> **PROBLEM TO SOLVE**
Every entry has to be restated word for word.

[Records drawn from a dataset]
Lemma extract_simulation_gaps_eq (analysis_id : string) (r : SimulationResult)
    (p : ParsedData) :
  AnalysisOrchestrator._extract_simulation_gaps analysis_id r p
  = (if brand_cited r then [] else [not_cited_gap analysis_id])
    ++ map (missing_attribute_gap analysis_id) (missing_signals r).
Proof.
  unfold AnalysisOrchestrator._extract_simulation_gaps. cbv zeta.
  rewrite extract_missing_loop. unfold append_if.
  destruct (brand_cited r); reflexivity.
Qed.

(** C8. The gaps extracted from a simulation result are: the critical gap
    [not_cited_by_ai], present exactly when the brand was not cited, then
    one medium gap [missing_attribute] per missing signal, in order, whose
    description contains the signal; and nothing else. Step 8 appends
    them behind the gaps it is handed, those of the engines. *)
Theorem simulation_gap_extraction (analysis_id : string) (r : SimulationResult)
    (p : ParsedData) :
  let gaps := AnalysisOrchestrator._extract_simulation_gaps analysis_id r p in
  gaps = (if brand_cited r then [] else [not_cited_gap analysis_id])
         ++ map (missing_attribute_gap analysis_id) (missing_signals r)
  /\ List.length (filter (fun g => String.eqb (gap_type g) "not_cited_by_ai") gaps)
     = (if brand_cited r then 0 else 1)%nat
  /\ filter (fun g => String.eqb (gap_type g) "missing_attribute") gaps
     = map (missing_attribute_gap analysis_id) (missing_signals r)
  /\ (forall signal,
        severity (missing_attribute_gap analysis_id signal) = "medium"%string
        /\ py_in signal (description (missing_attribute_gap analysis_id signal)) = true)
  /\ (forall env brand product_category use_case all_gaps w,
        fst (AnalysisOrchestrator.simulation_step env analysis_id brand product_category
               use_case p all_gaps w)
        = Ok (all_gaps
                ++ simulation_gaps env analysis_id brand product_category use_case p))
  /\ (forall env brand product_category use_case,
        simulation_attempt env analysis_id brand product_category use_case = Some (Ok r) ->
        repo_fault env SaveSimulationResult = None ->
        repo_fault env SaveSimulationData = None ->
        simulation_gaps env analysis_id brand product_category use_case p = gaps).
Proof.
  intros gaps. subst gaps. rewrite extract_simulation_gaps_eq.
  assert (Hnc : forall l,
             filter (fun g => String.eqb (gap_type g) "not_cited_by_ai")
               (map (missing_attribute_gap analysis_id) l) = []).
  { induction l as [|s l IH]; [reflexivity|exact IH]. }
  assert (Hma : forall l,
             filter (fun g => String.eqb (gap_type g) "missing_attribute")
               (map (missing_attribute_gap analysis_id) l)
             = map (missing_attribute_gap analysis_id) l).
  { induction l as [|s l IH]; [reflexivity|]. simpl. f_equal. exact IH. }
  split; [reflexivity|]. split; [|split; [|split; [|split]]].
  - rewrite filter_app, Hnc, app_nil_r. destruct (brand_cited r); reflexivity.
  - rewrite filter_app, Hma. destruct (brand_cited r); reflexivity.
  - intros signal. split; [reflexivity|]. apply py_in_suffix.
  - intros env brand product_category use_case all_gaps w.
    destruct (simulation_step_spec env analysis_id brand product_category use_case
                p all_gaps w) as [h ->]. reflexivity.
  - intros env brand product_category use_case Hatt H1 H2.
    unfold simulation_gaps. rewrite Hatt, H1, H2. apply extract_simulation_gaps_eq.
Qed.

> **TASK RESPONSE**
Lemma extract_simulation_gaps_eq (analysis_id : string) (r : SimulationResult)
    (p : ParsedData) :
  AnalysisOrchestrator._extract_simulation_gaps analysis_id r p
  = (if brand_cited r then [] else [not_cited_gap analysis_id])
    ++ map (missing_attribute_gap analysis_id) (missing_signals r).
Proof.
  unfold AnalysisOrchestrator._extract_simulation_gaps. cbv zeta.
  rewrite extract_missing_loop. unfold append_if.
  destruct (brand_cited r); reflexivity.
Qed.

(** C8. The gaps extracted from a simulation result are: the critical gap
    [not_cited_by_ai], present exactly when the brand was not cited, then
    one medium gap [missing_attribute] per missing signal, in order, whose
    description contains the signal; and nothing else. Step 8 appends
    them behind the gaps it is handed, those of the engines. *)
Theorem simulation_gap_extraction (analysis_id : string) (r : SimulationResult)
    (p : ParsedData) :
  let gaps := AnalysisOrchestrator._extract_simulation_gaps analysis_id r p in
  gaps = (if brand_cited r then [] else [not_cited_gap analysis_id])
         ++ map (missing_attribute_gap analysis_id) (missing_signals r)
  /\ List.length (filter (fun g => String.eqb (gap_type g) "not_cited_by_ai") gaps)
     = (if brand_cited r then 0 else 1)%nat
  /\ filter (fun g => String.eqb (gap_type g) "missing_attribute") gaps
     = map (missing_attribute_gap analysis_id) (missing_signals r)
  /\ (forall signal,
        severity (missing_attribute_gap analysis_id signal) = "medium"%string
        /\ py_in signal (description (missing_attribute_gap analysis_id signal)) = true)
  /\ (forall env brand product_category use_case all_gaps w,
        fst (AnalysisOrchestrator.simulation_step env analysis_id brand product_category
               use_case p all_gaps w)
        = Ok (all_gaps
                ++ simulation_gaps env analysis_id brand product_category use_case p))
  /\ (forall env brand product_category use_case,
        simulation_attempt env analysis_id brand product_category use_case = Some (Ok r) ->
        repo_fault env SaveSimulationResult = None ->
        repo_fault env SaveSimulationData = None ->
        simulation_gaps env analysis_id brand product_category use_case p = gaps).
Proof.
  intros gaps. subst gaps. rewrite extract_simulation_gaps_eq.
  assert (Hnc : forall l,
             filter (fun g => String.eqb (gap_type g) "not_cited_by_ai")
               (map (missing_attribute_gap analysis_id) l) = []).
  { induction l as [|s l IH]; [reflexivity|exact IH]. }
  assert (Hma : forall l,
             filter (fun g => String.eqb (gap_type g) "missing_attribute")
               (map (missing_attribute_gap analysis_id) l)
             = map (missing_attribute_gap analysis_id) l).
  { induction l as [|s l IH]; [reflexivity|]. simpl. f_equal. exact IH. }
  split; [reflexivity|]. split; [|split; [|split; [|split]]].
  - rewrite filter_app, Hnc, app_nil_r. destruct (brand_cited r); reflexivity.
  - rewrite filter_app, Hma. destruct (brand_cited r); reflexivity.
  - intros signal. split; [reflexivity|]. apply py_in_suffix.
  - intros env brand product_category use_case all_gaps w.
    destruct (simulation_step_spec env analysis_id brand product_category use_case
                p all_gaps w) as [h ->]. reflexivity.
  - intros env brand product_category use_case Hatt H1 H2.
    unfold simulation_gaps. rewrite Hatt, H1, H2. apply extract_simulation_gaps_eq.
Qed.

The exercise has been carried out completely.